Importantly, the hierarchical nature of the method means that it requires only a small, constant set of DNA strands with unique sequences to build structures with increasing sizes and a potentially limitless library of pictures, suggests Dr. Tikhomirov. “This economical approach of building more with less is similar to how our bodies are built.”
“Once we have synthesized each individual tile, we place each one into its own test tube for a total of 64 tubes,” continues Philip Petersen, the paper's co-first author. “We know exactly which tiles are in which tubes, so we know how to combine them to assemble the final product. First, we combine the contents of four particular tubes together until we get 16 two-by-two squares. Then those are combined in a certain way to get four tubes each with a four-by-four square. And then the final four tubes are combined to create one large, eight-by-eight square composed of 64 tiles. We design the edges of each tile so that we know exactly how they will combine.”
The team used this fractal assembly approach to generate DNA origami arrays with sizes of up to 0.5 μm2, and with up to 8704 individual pixels. Their Mona Lisa is about 64 times larger than the original DNA origami structures designed by Dr. Rothemund, but, because the method effectively recycles the same edge interactions at each construction stage, the number of different DNA strands required for the assembly of the complete structure is about the same as for Rothemund's original origami. This should make the overall process more cost effective, Qian suggests.
The researchers want to make their technique accessible to other researchers, and have developed a software tool that converts a desired image into DNA strands, and also generates the required wet-lab protocols. “The protocol can be directly read by a liquid-handling robot to automatically mix the DNA strands together,” Dr. Qian states. “The DNA nanostructure can be assembled effortlessly.” As well as creating the Mona Lisa, the researchers have used the technology to generate a bacterium-sized image of a rooster and a life-sized picture of a bacterium.
“Other researchers have previously worked on attaching diverse molecules such as polymers, proteins, and nanoparticles to much smaller DNA canvases for the purpose of building electronic circuits with tiny features, fabricating advanced materials, or studying the interactions between chemicals or biomolecules,” Petersen notes. “Our work gives them an even larger canvas to draw upon.”

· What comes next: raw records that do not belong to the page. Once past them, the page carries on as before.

(** * rpa-dates: the working-day arithmetic of [DateService]

    A shallow embedding of [src/service.py] ([normalize],
    [_get_holiday_set], [add_working_days], and the week, month and
    year functions [first_day_of_week], [last_day_of_week],
    [date_of_weekday], [fist_day_of_month], [last_day_of_month],
    [day_of_year], [week_of_year]) together with the part of Python's
    [datetime] and [calendar] modules these functions rely on, and the
    properties of the working-day engine and of the calendar functions
    stated over it. *)

From Stdlib Require Import ZArith Lia String Ascii List.
From Equations Require Import Equations.
From stdpp Require Import base decidable countable gmap sets list strings.

Local Open Scope Z_scope.

(** ** Python's [datetime] module, as far as the service uses it *)

Module Calendar.

Definition MINYEAR : Z := 1.
Definition MAXYEAR : Z := 9999.

(** [date.max.toordinal()], the ordinal of 9999-12-31. *)
Definition _MAXORDINAL : Z := 3652059.

Definition _DAYS_IN_MONTH : list Z :=
  [-1; 31; 28; 31; 30; 31; 30; 31; 31; 30; 31; 30; 31].

Definition _DAYS_BEFORE_MONTH : list Z :=
  [-1; 0; 31; 59; 90; 120; 151; 181; 212; 243; 273; 304; 334].

Definition table (t : list Z) (i : Z) : Z := nth (Z.to_nat i) t (-1).

Definition _is_leap (year : Z) : bool :=
  (year mod 4 =? 0) && (negb (year mod 100 =? 0) || (year mod 400 =? 0)).

Definition _days_before_year (year : Z) : Z :=
  let y := year - 1 in y * 365 + y / 4 - y / 100 + y / 400.

Definition _days_before_month (year month : Z) : Z :=
  table _DAYS_BEFORE_MONTH month
  + (if (month >? 2) && _is_leap year then 1 else 0).

Definition _ymd2ord (year month day : Z) : Z :=
  _days_before_year year + _days_before_month year month + day.

Definition _DI400Y : Z := _days_before_year 401.
Definition _DI100Y : Z := _days_before_year 101.
Definition _DI4Y : Z := _days_before_year 5.

(** The inverse of [_ymd2ord]: ordinal to (year, month, day). *)
Definition _ord2ymd (n : Z) : Z * Z * Z :=
  let n := n - 1 in
  let n400 := n / _DI400Y in
  let n := n mod _DI400Y in
  let year := n400 * 400 + 1 in
  let n100 := n / _DI100Y in
  let n := n mod _DI100Y in
  let n4 := n / _DI4Y in
  let n := n mod _DI4Y in
  let n1 := n / 365 in
  let n := n mod 365 in
  let year := year + (n100 * 100 + n4 * 4 + n1) in
  if (n1 =? 4) || (n100 =? 4) then (year - 1, 12, 31)
  else
    let leapyear := (n1 =? 3) && (negb (n4 =? 24) || (n100 =? 3)) in
    let month := Z.shiftr (n + 50) 5 in
    let preceding :=
      table _DAYS_BEFORE_MONTH month
      + (if (month >? 2) && leapyear then 1 else 0) in
    if preceding >? n then
      let month := month - 1 in
      let preceding :=
        preceding - (table _DAYS_IN_MONTH month
                     + (if (month =? 2) && leapyear then 1 else 0)) in
      (year, month, n - preceding + 1)
    else (year, month, n - preceding + 1).

(** A [date] is a day of the proleptic Gregorian calendar, identified
    by the number [date.toordinal()] returns (0001-01-01 is day 1);
    its fields are read back through [_ord2ymd]. *)
Record date : Type := fromordinal { toordinal : Z }.

Definition mkdate (year month day : Z) : date :=
  fromordinal (_ymd2ord year month day).

Definition date_year (d : date) : Z := fst (fst (_ord2ymd (toordinal d))).
Definition date_month (d : date) : Z := snd (fst (_ord2ymd (toordinal d))).
Definition date_day (d : date) : Z := snd (_ord2ymd (toordinal d)).

(** The ordinals [date] can hold: 0001-01-01 .. 9999-12-31. *)
Definition valid_date (d : date) : Prop :=
  1 <= toordinal d <= _MAXORDINAL.

Record time : Type := mktime {
  hour : Z;
  minute : Z;
  second : Z;
  microsecond : Z
}.

(** [datetime.min.time()] *)
Definition midnight : time := mktime 0 0 0 0.

Record datetime : Type := combine { date_of : date; time_of : time }.

Definition year (dt : datetime) : Z := date_year (date_of dt).

(** [weekday()]: Monday is 0, Sunday is 6. *)
Definition date_weekday (d : date) : Z := (toordinal d + 6) mod 7.
Definition weekday (dt : datetime) : Z := date_weekday (date_of dt).

(** Naive datetimes compare field by field, that is by day first and
    by time of day within the same day. *)
Definition time_key (t : time) : Z :=
  ((hour t * 60 + minute t) * 60 + second t) * 1000000 + microsecond t.

Definition dt_ltb (a b : datetime) : bool :=
  (toordinal (date_of a) <? toordinal (date_of b))
  || ((toordinal (date_of a) =? toordinal (date_of b))
      && (time_key (time_of a) <? time_key (time_of b))).

(** [_days_in_month(year, month)] *)
Definition _days_in_month (year month : Z) : Z :=
  if (month =? 2) && _is_leap year then 29 else table _DAYS_IN_MONTH month.

(** [date.month] and [date.day] of a datetime. *)
Definition month (dt : datetime) : Z := date_month (date_of dt).
Definition day (dt : datetime) : Z := date_day (date_of dt).

(** [timetuple().tm_yday] *)
Definition tm_yday (dt : datetime) : Z :=
  _days_before_month (year dt) (month dt) + day dt.

(** The [calendar] module: [mdays], [isleap], [weekday]. *)
Definition mdays : list Z :=
  [0; 31; 28; 31; 30; 31; 30; 31; 31; 30; 31; 30; 31].

Definition isleap (year : Z) : bool :=
  (year mod 4 =? 0) && (negb (year mod 100 =? 0) || (year mod 400 =? 0)).

Definition calendar_weekday (year month day : Z) : Z :=
  let year :=
    if negb ((MINYEAR <=? year) && (year <=? MAXYEAR))
    then 2000 + year mod 400 else year in
  date_weekday (mkdate year month day).

(** The day after (year, month, day) on the calendar. *)
Definition next_ymd (ymd : Z * Z * Z) : Z * Z * Z :=
  let '(y, m, d) := ymd in
  if d <? _days_in_month y m then (y, m, d + 1)
  else if m <? 12 then (y, m + 1, 1)
  else (y + 1, 1, 1).

Definition ymd_eqb (a b : Z * Z * Z) : bool :=
  let '(y1, m1, d1) := a in
  let '(y2, m2, d2) := b in
  (y1 =? y2) && (m1 =? m2) && (d1 =? d2).

(** What [_ord2ymd] owes to the ordinal [n] whose fields are [ymd] and
    whose successor has the fields [next]: a month and a day in range,
    [_ymd2ord] leading back to [n], and [next] the day after. *)
Definition day_ok (n : Z) (ymd next : Z * Z * Z) : bool :=
  let '(y, m, d) := ymd in
  (1 <=? m) && (m <=? 12) && (1 <=? d) && (d <=? _days_in_month y m)
  && (_ymd2ord y m d =? n)
  && ymd_eqb next (next_ymd ymd).

(** [day_ok] for the [fuel] ordinals from [n] on, each [_ord2ymd]
    computed once. *)
Fixpoint days_ok (n : Z) (ymd : Z * Z * Z) (fuel : nat) : bool :=
  match fuel with
  | O => true
  | S fuel =>
      let next := _ord2ymd (n + 1) in
      day_ok n ymd next && days_ok (n + 1) next fuel
  end.

Definition ord_ok (n : Z) : bool := day_ok n (_ord2ymd n) (_ord2ymd (n + 1)).

(** The same day 400 * k years later. *)
Definition shift_year (k : Z) (ymd : Z * Z * Z) : Z * Z * Z :=
  let '(y, m, d) := ymd in (y + 400 * k, m, d).

(** [_isoweek1monday(year)]: the ordinal of the Monday that starts ISO
    week 1 of [year]. *)
Definition _isoweek1monday (year : Z) : Z :=
  let THURSDAY := 3 in
  let firstday := _ymd2ord year 1 1 in
  let firstweekday := (firstday + 6) mod 7 in
  let week1monday := firstday - firstweekday in
  if firstweekday >? THURSDAY then week1monday + 7 else week1monday.

(** [isocalendar()]: ISO year, week and weekday. *)
Definition isocalendar (dt : datetime) : Z * Z * Z :=
  let year0 := year dt in
  let week1monday := _isoweek1monday year0 in
  let today := _ymd2ord (year dt) (month dt) (day dt) in
  let week := (today - week1monday) / 7 in
  let wday := (today - week1monday) mod 7 in
  if week <? 0 then
    let year1 := year0 - 1 in
    let week1monday := _isoweek1monday year1 in
    let week := (today - week1monday) / 7 in
    let wday := (today - week1monday) mod 7 in
    (year1, week + 1, wday + 1)
  else if (week >=? 52) && (today >=? _isoweek1monday (year0 + 1))
  then (year0 + 1, 0 + 1, wday + 1)
  else (year0, week + 1, wday + 1).

(** [isocalendar().week] *)
Definition iso_week (dt : datetime) : Z := snd (fst (isocalendar dt)).

#[global] Instance date_eq_dec : EqDecision date.
Proof. solve_decision. Defined.

#[global] Instance date_countable : Countable date.
Proof.
  refine (inj_countable' toordinal fromordinal _).
  intros [o]. reflexivity.
Defined.

End Calendar.

Import Calendar.

(** ** Exceptions and computations of the service *)

Inductive exn : Type :=
| DateOperationError (msg : string)
| TypeError (msg : string)
| OverflowError (msg : string)
| OtherError (cls : string) (msg : string).

Inductive result (A : Type) : Type :=
| Ok (a : A)
| Raise (e : exn).
Arguments Ok {A} a.
Arguments Raise {A} e.

(** [dt + timedelta(days=k)]: the day moves by [k], the time of day
    stays, and a day outside [date]'s range is an [OverflowError]. *)
Definition add_days (dt : datetime) (k : Z) : result datetime :=
  let o := toordinal (date_of dt) + k in
  if (0 <? o) && (o <=? _MAXORDINAL)
  then Ok (combine (fromordinal o) (time_of dt))
  else Raise (OverflowError "date value out of range").

(** [calendar.monthrange(year, month)]: the weekday of the first of the
    month and the number of its days. *)
Definition monthrange (year month : Z) : result (Z * Z) :=
  if negb ((1 <=? month) && (month <=? 12))
  then Raise (OtherError "IllegalMonthError" "bad month number")
  else
    let day1 := calendar_weekday year month 1 in
    let ndays :=
      table mdays month + (if (month =? 2) && isleap year then 1 else 0) in
    Ok (day1, ndays).

(** [dt.replace(month=..., day=...)]: a new datetime from the fields of
    [dt], the named ones changed; the constructor refuses fields out of
    range with [ValueError]. *)
Definition replace (dt : datetime) (new_month new_day : option Z)
  : result datetime :=
  let y := year dt in
  let m := default (month dt) new_month in
  let d := default (day dt) new_day in
  if negb ((MINYEAR <=? y) && (y <=? MAXYEAR))
  then Raise (OtherError "ValueError" "year is out of range")
  else if negb ((1 <=? m) && (m <=? 12))
  then Raise (OtherError "ValueError" "month must be in 1..12")
  else if negb ((1 <=? d) && (d <=? _days_in_month y m))
  then Raise (OtherError "ValueError" "day is out of range for month")
  else Ok (combine (mkdate y m d) (time_of dt)).

(** [int(dt.strftime('%W'))]: the week of the year with Monday as the
    first day of the week, the days before the first Monday in week
    0. *)
Definition strftime_W (dt : datetime) : Z :=
  (tm_yday dt - 1 + 7 - weekday dt) / 7.

(** [range(a, b)] as a list. *)
Definition py_range (a b : Z) : list Z := seqZ a (b - a).

(** Truth value of an [Optional[str]]: [None] and the empty string are
    false. *)
Definition truthy (s : option string) : bool :=
  match s with
  | Some (String _ _) => true
  | _ => false
  end.

(** [a or b] on strings. *)
Definition str_or (a : option string) (b : string) : string :=
  match a with
  | Some (String c s) => String c s
  | _ => b
  end.

(** The values a caller can pass as [date_input]. [InOther] stands for
    a value of any other type and carries what [type(date_input)]
    prints as. *)
Inductive DateInput : Type :=
| InNone
| InStr (s : string)
| InDate (d : date)
| InDatetime (dt : datetime)
| InOther (type_repr : string).

Record DateConfig : Type := { default_input_format : string }.

(** The [HolidayProvider] interface. A provider may keep state of its
    own (a cache, a connection, a mock's call counter), so
    [get_holidays] runs on a provider state. *)
Class HolidayProvider (PState : Type) : Type := {
  get_holidays : Z -> string -> PState -> result (gset date) * PState
}.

The authors suggest that, in principle, the DNA nanostructures are large enough to be integrated directly into top-down, high-throughput, low-cost manufacturing techniques, such as photolithography, which could feasibly enable the construction of complex, nanoscale-featured devices. Future developments could also improve the fractal assembly method further and allow scientists to generate even larger origami arrays, or even three-dimensional structures.
Nevertheless, they conclude, “Even without such improvements, fractal assembly makes it possible to scale up the complexity of DNA nanostructures with arbitrary patterns, using a simple algorithm and a constant number of unique strands.… When used in conjunction with a software tool that we developed that converts an arbitrary pattern into DNA sequences and experimental protocols, our assembly method is readily accessible and will facilitate the construction of sophisticated materials and devices with sizes similar to that of a bacterium using DNA nanostructures.”